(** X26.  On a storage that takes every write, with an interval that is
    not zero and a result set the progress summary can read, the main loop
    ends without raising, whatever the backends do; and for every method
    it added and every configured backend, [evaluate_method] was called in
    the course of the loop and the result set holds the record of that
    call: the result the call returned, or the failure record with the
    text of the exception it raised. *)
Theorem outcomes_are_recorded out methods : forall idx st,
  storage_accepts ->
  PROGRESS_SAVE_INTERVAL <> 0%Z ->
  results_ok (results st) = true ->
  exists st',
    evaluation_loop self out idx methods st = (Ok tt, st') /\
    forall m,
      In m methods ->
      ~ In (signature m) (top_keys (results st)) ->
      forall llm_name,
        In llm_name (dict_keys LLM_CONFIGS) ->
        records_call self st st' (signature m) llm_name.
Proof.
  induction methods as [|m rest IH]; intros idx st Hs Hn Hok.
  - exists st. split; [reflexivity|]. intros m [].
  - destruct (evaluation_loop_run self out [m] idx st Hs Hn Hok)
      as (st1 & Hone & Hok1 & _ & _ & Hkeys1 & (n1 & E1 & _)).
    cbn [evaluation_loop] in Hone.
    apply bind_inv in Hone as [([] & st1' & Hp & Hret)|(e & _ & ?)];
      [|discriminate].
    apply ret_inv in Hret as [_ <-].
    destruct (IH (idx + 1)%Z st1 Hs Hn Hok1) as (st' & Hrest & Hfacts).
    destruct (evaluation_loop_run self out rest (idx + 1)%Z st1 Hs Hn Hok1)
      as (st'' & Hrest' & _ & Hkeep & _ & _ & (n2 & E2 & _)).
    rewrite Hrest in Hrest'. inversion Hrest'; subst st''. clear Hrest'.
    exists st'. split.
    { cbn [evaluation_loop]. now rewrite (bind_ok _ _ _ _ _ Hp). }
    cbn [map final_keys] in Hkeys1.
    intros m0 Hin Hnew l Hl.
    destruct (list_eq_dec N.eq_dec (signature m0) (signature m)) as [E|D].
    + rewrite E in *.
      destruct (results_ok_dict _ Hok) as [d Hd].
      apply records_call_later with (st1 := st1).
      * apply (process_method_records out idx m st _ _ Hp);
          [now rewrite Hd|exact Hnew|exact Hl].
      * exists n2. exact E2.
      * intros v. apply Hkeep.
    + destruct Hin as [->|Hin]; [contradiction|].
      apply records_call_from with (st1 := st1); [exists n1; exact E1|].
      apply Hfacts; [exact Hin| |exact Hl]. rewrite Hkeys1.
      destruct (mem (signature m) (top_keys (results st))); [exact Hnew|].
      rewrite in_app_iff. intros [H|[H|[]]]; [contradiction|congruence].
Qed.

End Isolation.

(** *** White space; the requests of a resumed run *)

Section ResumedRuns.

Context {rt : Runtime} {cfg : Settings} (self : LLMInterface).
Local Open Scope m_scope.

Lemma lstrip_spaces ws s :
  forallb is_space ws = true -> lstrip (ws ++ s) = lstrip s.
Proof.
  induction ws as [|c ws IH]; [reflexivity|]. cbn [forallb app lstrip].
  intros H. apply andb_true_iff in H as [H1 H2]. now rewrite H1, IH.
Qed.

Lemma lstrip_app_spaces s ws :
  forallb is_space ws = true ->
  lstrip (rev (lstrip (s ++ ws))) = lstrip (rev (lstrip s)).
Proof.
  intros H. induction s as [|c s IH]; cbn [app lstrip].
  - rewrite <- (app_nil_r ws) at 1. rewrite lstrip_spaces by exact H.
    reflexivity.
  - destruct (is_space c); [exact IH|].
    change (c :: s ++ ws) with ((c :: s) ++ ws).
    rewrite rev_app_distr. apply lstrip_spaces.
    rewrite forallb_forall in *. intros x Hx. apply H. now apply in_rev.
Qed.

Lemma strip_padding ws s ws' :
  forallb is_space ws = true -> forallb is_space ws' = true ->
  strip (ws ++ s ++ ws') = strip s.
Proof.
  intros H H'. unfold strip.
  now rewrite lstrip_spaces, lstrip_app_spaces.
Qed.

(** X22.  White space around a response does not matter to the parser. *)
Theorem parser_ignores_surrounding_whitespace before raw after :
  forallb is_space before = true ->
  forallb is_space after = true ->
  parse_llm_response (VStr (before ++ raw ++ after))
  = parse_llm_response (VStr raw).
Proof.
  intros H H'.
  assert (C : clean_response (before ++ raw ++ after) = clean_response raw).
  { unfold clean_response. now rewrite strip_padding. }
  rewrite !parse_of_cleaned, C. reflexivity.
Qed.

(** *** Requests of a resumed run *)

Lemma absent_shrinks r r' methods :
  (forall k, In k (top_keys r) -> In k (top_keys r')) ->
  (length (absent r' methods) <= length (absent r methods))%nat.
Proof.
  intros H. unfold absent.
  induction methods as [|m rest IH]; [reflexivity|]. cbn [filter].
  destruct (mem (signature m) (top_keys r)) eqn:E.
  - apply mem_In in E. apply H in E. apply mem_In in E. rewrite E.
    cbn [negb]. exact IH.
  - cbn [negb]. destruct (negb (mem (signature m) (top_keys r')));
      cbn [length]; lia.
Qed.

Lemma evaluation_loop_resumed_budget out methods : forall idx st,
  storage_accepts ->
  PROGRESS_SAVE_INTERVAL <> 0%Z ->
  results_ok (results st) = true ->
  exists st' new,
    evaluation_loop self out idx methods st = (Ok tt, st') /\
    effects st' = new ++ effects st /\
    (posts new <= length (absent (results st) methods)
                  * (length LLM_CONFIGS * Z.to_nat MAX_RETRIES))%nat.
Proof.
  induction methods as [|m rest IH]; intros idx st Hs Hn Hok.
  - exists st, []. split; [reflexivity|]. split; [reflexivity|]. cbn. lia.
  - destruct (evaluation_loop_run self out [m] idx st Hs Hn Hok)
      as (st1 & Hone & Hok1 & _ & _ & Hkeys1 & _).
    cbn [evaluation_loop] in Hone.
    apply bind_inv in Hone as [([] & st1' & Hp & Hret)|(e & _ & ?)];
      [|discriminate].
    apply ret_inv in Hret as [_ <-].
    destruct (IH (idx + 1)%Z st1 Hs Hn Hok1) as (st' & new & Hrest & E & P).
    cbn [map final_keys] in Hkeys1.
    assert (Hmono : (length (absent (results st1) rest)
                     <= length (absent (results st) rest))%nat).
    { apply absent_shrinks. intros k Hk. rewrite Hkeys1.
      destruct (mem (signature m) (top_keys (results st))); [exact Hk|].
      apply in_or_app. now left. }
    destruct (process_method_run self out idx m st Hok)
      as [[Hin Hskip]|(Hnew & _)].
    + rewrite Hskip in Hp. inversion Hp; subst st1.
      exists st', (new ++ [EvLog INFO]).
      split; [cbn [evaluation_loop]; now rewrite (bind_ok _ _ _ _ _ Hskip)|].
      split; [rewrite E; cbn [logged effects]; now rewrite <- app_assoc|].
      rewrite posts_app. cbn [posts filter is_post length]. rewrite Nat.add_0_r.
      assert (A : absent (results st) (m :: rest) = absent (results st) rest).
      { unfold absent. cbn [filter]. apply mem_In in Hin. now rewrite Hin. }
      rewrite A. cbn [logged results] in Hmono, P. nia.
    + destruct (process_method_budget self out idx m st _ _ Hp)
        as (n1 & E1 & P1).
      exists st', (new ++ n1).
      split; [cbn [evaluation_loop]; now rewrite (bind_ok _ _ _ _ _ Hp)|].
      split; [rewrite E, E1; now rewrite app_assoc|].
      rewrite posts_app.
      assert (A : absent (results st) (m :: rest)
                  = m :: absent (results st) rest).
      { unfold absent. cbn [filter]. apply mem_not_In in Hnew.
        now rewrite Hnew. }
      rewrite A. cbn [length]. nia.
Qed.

- **ACTIVITY**: The records above, in their entirety, need to be set down again exactly.

- **EXERCISE RESPONSE**:
(** X26.  On a storage that takes every write, with an interval that is
    not zero and a result set the progress summary can read, the main loop
    ends without raising, whatever the backends do; and for every method
    it added and every configured backend, [evaluate_method] was called in
    the course of the loop and the result set holds the record of that
    call: the result the call returned, or the failure record with the
    text of the exception it raised. *)
Theorem outcomes_are_recorded out methods : forall idx st,
  storage_accepts ->
  PROGRESS_SAVE_INTERVAL <> 0%Z ->
  results_ok (results st) = true ->
  exists st',
    evaluation_loop self out idx methods st = (Ok tt, st') /\
    forall m,
      In m methods ->
      ~ In (signature m) (top_keys (results st)) ->
      forall llm_name,
        In llm_name (dict_keys LLM_CONFIGS) ->
        records_call self st st' (signature m) llm_name.
Proof.
  induction methods as [|m rest IH]; intros idx st Hs Hn Hok.
  - exists st. split; [reflexivity|]. intros m [].
  - destruct (evaluation_loop_run self out [m] idx st Hs Hn Hok)
      as (st1 & Hone & Hok1 & _ & _ & Hkeys1 & (n1 & E1 & _)).
    cbn [evaluation_loop] in Hone.
    apply bind_inv in Hone as [([] & st1' & Hp & Hret)|(e & _ & ?)];
      [|discriminate].
    apply ret_inv in Hret as [_ <-].
    destruct (IH (idx + 1)%Z st1 Hs Hn Hok1) as (st' & Hrest & Hfacts).
    destruct (evaluation_loop_run self out rest (idx + 1)%Z st1 Hs Hn Hok1)
      as (st'' & Hrest' & _ & Hkeep & _ & _ & (n2 & E2 & _)).
    rewrite Hrest in Hrest'. inversion Hrest'; subst st''. clear Hrest'.
    exists st'. split.
    { cbn [evaluation_loop]. now rewrite (bind_ok _ _ _ _ _ Hp). }
    cbn [map final_keys] in Hkeys1.
    intros m0 Hin Hnew l Hl.
    destruct (list_eq_dec N.eq_dec (signature m0) (signature m)) as [E|D].
    + rewrite E in *.
      destruct (results_ok_dict _ Hok) as [d Hd].
      apply records_call_later with (st1 := st1).
      * apply (process_method_records out idx m st _ _ Hp);
          [now rewrite Hd|exact Hnew|exact Hl].
      * exists n2. exact E2.
      * intros v. apply Hkeep.
    + destruct Hin as [->|Hin]; [contradiction|].
      apply records_call_from with (st1 := st1); [exists n1; exact E1|].
      apply Hfacts; [exact Hin| |exact Hl]. rewrite Hkeys1.
      destruct (mem (signature m) (top_keys (results st))); [exact Hnew|].
      rewrite in_app_iff. intros [H|[H|[]]]; [contradiction|congruence].
Qed.

End Isolation.

(** *** White space; the requests of a resumed run *)

Section ResumedRuns.

Context {rt : Runtime} {cfg : Settings} (self : LLMInterface).
Local Open Scope m_scope.

Lemma lstrip_spaces ws s :
  forallb is_space ws = true -> lstrip (ws ++ s) = lstrip s.
Proof.
  induction ws as [|c ws IH]; [reflexivity|]. cbn [forallb app lstrip].
  intros H. apply andb_true_iff in H as [H1 H2]. now rewrite H1, IH.
Qed.

Lemma lstrip_app_spaces s ws :
  forallb is_space ws = true ->
  lstrip (rev (lstrip (s ++ ws))) = lstrip (rev (lstrip s)).
Proof.
  intros H. induction s as [|c s IH]; cbn [app lstrip].
  - rewrite <- (app_nil_r ws) at 1. rewrite lstrip_spaces by exact H.
    reflexivity.
  - destruct (is_space c); [exact IH|].
    change (c :: s ++ ws) with ((c :: s) ++ ws).
    rewrite rev_app_distr. apply lstrip_spaces.
    rewrite forallb_forall in *. intros x Hx. apply H. now apply in_rev.
Qed.

Lemma strip_padding ws s ws' :
  forallb is_space ws = true -> forallb is_space ws' = true ->
  strip (ws ++ s ++ ws') = strip s.
Proof.
  intros H H'. unfold strip.
  now rewrite lstrip_spaces, lstrip_app_spaces.
Qed.

(** X22.  White space around a response does not matter to the parser. *)
Theorem parser_ignores_surrounding_whitespace before raw after :
  forallb is_space before = true ->
  forallb is_space after = true ->
  parse_llm_response (VStr (before ++ raw ++ after))
  = parse_llm_response (VStr raw).
Proof.
  intros H H'.
  assert (C : clean_response (before ++ raw ++ after) = clean_response raw).
  { unfold clean_response. now rewrite strip_padding. }
  rewrite !parse_of_cleaned, C. reflexivity.
Qed.

(** *** Requests of a resumed run *)

Lemma absent_shrinks r r' methods :
  (forall k, In k (top_keys r) -> In k (top_keys r')) ->
  (length (absent r' methods) <= length (absent r methods))%nat.
Proof.
  intros H. unfold absent.
  induction methods as [|m rest IH]; [reflexivity|]. cbn [filter].
  destruct (mem (signature m) (top_keys r)) eqn:E.
  - apply mem_In in E. apply H in E. apply mem_In in E. rewrite E.
    cbn [negb]. exact IH.
  - cbn [negb]. destruct (negb (mem (signature m) (top_keys r')));
      cbn [length]; lia.
Qed.

Lemma evaluation_loop_resumed_budget out methods : forall idx st,
  storage_accepts ->
  PROGRESS_SAVE_INTERVAL <> 0%Z ->
  results_ok (results st) = true ->
  exists st' new,
    evaluation_loop self out idx methods st = (Ok tt, st') /\
    effects st' = new ++ effects st /\
    (posts new <= length (absent (results st) methods)
                  * (length LLM_CONFIGS * Z.to_nat MAX_RETRIES))%nat.
Proof.
  induction methods as [|m rest IH]; intros idx st Hs Hn Hok.
  - exists st, []. split; [reflexivity|]. split; [reflexivity|]. cbn. lia.
  - destruct (evaluation_loop_run self out [m] idx st Hs Hn Hok)
      as (st1 & Hone & Hok1 & _ & _ & Hkeys1 & _).
    cbn [evaluation_loop] in Hone.
    apply bind_inv in Hone as [([] & st1' & Hp & Hret)|(e & _ & ?)];
      [|discriminate].
    apply ret_inv in Hret as [_ <-].
    destruct (IH (idx + 1)%Z st1 Hs Hn Hok1) as (st' & new & Hrest & E & P).
    cbn [map final_keys] in Hkeys1.
    assert (Hmono : (length (absent (results st1) rest)
                     <= length (absent (results st) rest))%nat).
    { apply absent_shrinks. intros k Hk. rewrite Hkeys1.
      destruct (mem (signature m) (top_keys (results st))); [exact Hk|].
      apply in_or_app. now left. }
    destruct (process_method_run self out idx m st Hok)
      as [[Hin Hskip]|(Hnew & _)].
    + rewrite Hskip in Hp. inversion Hp; subst st1.
      exists st', (new ++ [EvLog INFO]).
      split; [cbn [evaluation_loop]; now rewrite (bind_ok _ _ _ _ _ Hskip)|].
      split; [rewrite E; cbn [logged effects]; now rewrite <- app_assoc|].
      rewrite posts_app. cbn [posts filter is_post length]. rewrite Nat.add_0_r.
      assert (A : absent (results st) (m :: rest) = absent (results st) rest).
      { unfold absent. cbn [filter]. apply mem_In in Hin. now rewrite Hin. }
      rewrite A. cbn [logged results] in Hmono, P. nia.
    + destruct (process_method_budget self out idx m st _ _ Hp)
        as (n1 & E1 & P1).
      exists st', (new ++ n1).
      split; [cbn [evaluation_loop]; now rewrite (bind_ok _ _ _ _ _ Hp)|].
      split; [rewrite E, E1; now rewrite app_assoc|].
      rewrite posts_app.
      assert (A : absent (results st) (m :: rest)
                  = m :: absent (results st) rest).
      { unfold absent. cbn [filter]. apply mem_not_In in Hnew.
        now rewrite Hnew. }
      rewrite A. cbn [length]. nia.
Qed.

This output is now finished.